Distribution of pause durations. (A) Black, high concentration (25 nM, 1535 pauses, all tensions); red, low concentration (15 nM, 1430 pauses, all tensions); solid lines, double-exponential fits. For clarity, the data and fits have been normalized to 1 at 0.4 s. The error bars represent the 95% confidence interval of 10,000 bootstrapped data sets. (B) Binding rates for three concentrations (1000 bootstraps). The binding rate is the inverse of the characteristic pause duration. Black square, short pause; red triangle, long pause; 25 nM (1535 pauses, all tensions); 15 nM (1430 pauses, all tensions); 5 nM (313 pauses, 30 pN). The error bars in x reflect the error in concentration we expect due to absorption of protein on the walls of our flow chamber.
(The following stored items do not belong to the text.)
(** The roles that open a resource of a session's owner. *)
Definition role_opens (who : IdentityAccess) (access : SessionAccess) (role : string) : bool :=
  if seqb role "contributor"
  then bool_decide (ia_ContributorID who = Some (sa_ContributorID access))
       && HasOrganizationRole who (sa_OrganizationID access) ["contributor"]
  else HasOrganizationRole who (sa_OrganizationID access) [role].

Definition authorize_access (lookup : db → http_request → res SessionAccess) (message : string)
    next roles : handler B :=
  authorize (λ cx r,
    if pr_Local (current cx) then next cx r
    else
      try access := store_read env (λ d, lookup d r) else e => wret (respondStoreError store_text e) in
      if existsb (role_opens (pr_Access (current cx)) access) roles then next cx r
      else wret (forbidden message)) roles.

Definition authorizeSession := authorize_access
  (λ d r, GetSessionAccess d (PathValue r "session_id"))
  "this session belongs to another account or organization".
Definition authorizeJob := authorize_access
  (λ d r, GetProcessingJobAccess d (PathValue r "job_id"))
  "this processing job belongs to another account or organization".

Definition authorize_organization (lookup : db → http_request → res string) (message : string)
    next roles : handler B :=
  authorize (λ cx r,
    if pr_Local (current cx) then next cx r
    else
      try organizationID := store_read env (λ d, lookup d r)
        else e => wret (respondStoreError store_text e) in
      if HasOrganizationRole (pr_Access (current cx)) organizationID roles then next cx r
      else wret (forbidden message)) roles.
The y error bars are smaller than the dots indicating the data. The orange dashed line is a linear fit of the short pause rates and is drawn through zero to guide the eye. (C) The probability of binding in the pol active site after a pause preceded by polymerization (black) or exonucleolysis (red) activity (mean ± SD, data for all concentrations and tensions are combined). The gray area marks the difference between the probabilities. The solid lines are not a direct fit to these data, but are calculated using the rates fitted to the complete time statistics of pauses (see Supporting Material).